== Given entries ==
(** * film-api-service: the four request handlers over the films table and
      the film-images bucket

    The handlers of [index.js] (GET, POST, DELETE) and of its later revision
    (the same three plus PUT) are embedded as programs of a small monad that
    threads the two persistent stores, records every remote call in order and
    carries JavaScript exceptions.  The PostgreSQL pool and the Supabase
    storage client are external: what each call answers (fulfilled, rejected,
    resolved with an [error] field) is read from an environment [Env]. *)

From stdpp Require Import base strings list gmap pretty.
From Stdlib Require Import ZArith Ascii Sorting.Sorted.

Local Open Scope string_scope.
Local Open Scope Z_scope.

(** ** JavaScript helpers used by the handlers *)
Module Js.

(** Truthiness of a value that is either [undefined] or a string (a
    header, a multipart text field, [newPublicUrl]): [if (x)] takes the
    branch with the string exactly when it is there and not empty. *)
Definition truthy (x : option string) : option string :=
  match x with
  | Some s => if String.eqb s "" then None else Some s
  | None => None
  end.

(** [s.split(sep)] for a one character separator. *)
Fixpoint split (sep : ascii) (s : string) : list string :=
  match s with
  | EmptyString => [EmptyString]
  | String c s' =>
      if Ascii.eqb c sep then EmptyString :: split sep s'
      else match split sep s' with
           | h :: t => String c h :: t
           | [] => [String c EmptyString]
           end
  end.

(** [a.pop()] used as a storage key: the last element; on the empty
    array [undefined], which [split] never yields. *)
Definition pop (a : list string) : string := default "undefined" (last a).

(** [`${n}-${s}`] *)
Definition template (n : Z) (s : string) : string :=
  pretty n +:+ "-" +:+ s.

End Js.

(** [path.basename(p)] of Node's posix [path] module, one argument: trailing
    slashes are dropped, then the text after the last remaining slash is
    returned. *)
Module Path.

Definition is_slash (c : ascii) : bool := Ascii.eqb c "/"%char.

Fixpoint drop_slashes (l : list ascii) : list ascii :=
  match l with
  | c :: l' => if is_slash c then drop_slashes l' else l
  | [] => []
  end.

Fixpoint until_slash (l : list ascii) : list ascii :=
  match l with
  | c :: l' => if is_slash c then [] else c :: until_slash l'
  | [] => []
  end.

Definition basename (p : string) : string :=
  String.string_of_list_ascii
    (rev (until_slash (drop_slashes (rev (String.list_ascii_of_string p))))).

End Path.

(** ** Data model *)

(** A row of [films(id, name, image_url, user_id, created_at)]. *)
Record Film := mkFilm {
  film_id : string;
  film_name : string;
  image_url : string;
  user_id : string;
  created_at : Z
}.

(** A row of the list query: [id, name, image_url AS "imageUrl",
    (user_id = $1) AS mine]. *)
Record FilmView := mkView {
  view_id : string;
  view_name : string;
  imageUrl : string;
  mine : bool
}.

(** [req.file] as multer's memory storage leaves it. *)
Record File := mkFile {
  originalname : string;
  buffer : list Byte.byte;
  mimetype : string
}.

(** An object of the bucket. *)
Record StoredObject := mkObject {
  object_body : list Byte.byte;
  contentType : string
}.

(** The parts of an Express request the handlers read. *)
Record Request := mkRequest {
  authorization : option string;   (* req.headers.authorization *)
  params_id : string;              (* req.params.id *)
  body_name : option string;       (* req.body.name *)
  file : option File               (* req.file *)
}.

Inductive Json :=
  | ErrorBody (error : string)
  | Rows (rows : list FilmView)
  | SuccessData (message : string) (data : option Film)   (* rows[0] *)
  | SuccessMessage (message : string).

Record Response := mkResponse { status : nat; json : Json }.

(** ** Remote calls *)

Inductive Query :=
  | SelectFilms (userId : string)
  | InsertFilm (name publicUrl userId : string)
  | SelectImageUrl (id userId : string)
  | UpdateName (name id userId : string)
  | UpdateNameImage (name newPublicUrl id userId : string)
  | DeleteFilm (id userId : string).

Inductive StorageCall :=
  | Upload (fileName : string) (body : list Byte.byte) (contentType : string)
  | Remove (fileNames : list string).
===
## Work order
Working from the material above, restate word for word the lines between the line with "(rev (until_slash (drop_slashes" and the line with "Record File := mkFile", both included, and only those.

## Your response
    (rev (until_slash (drop_slashes (rev (String.list_ascii_of_string p))))).

End Path.

(** ** Data model *)

(** A row of [films(id, name, image_url, user_id, created_at)]. *)
Record Film := mkFilm {
  film_id : string;
  film_name : string;
  image_url : string;
  user_id : string;
  created_at : Z
}.

(** A row of the list query: [id, name, image_url AS "imageUrl",
    (user_id = $1) AS mine]. *)
Record FilmView := mkView {
  view_id : string;
  view_name : string;
  imageUrl : string;
  mine : bool
}.

(** [req.file] as multer's memory storage leaves it. *)
Record File := mkFile {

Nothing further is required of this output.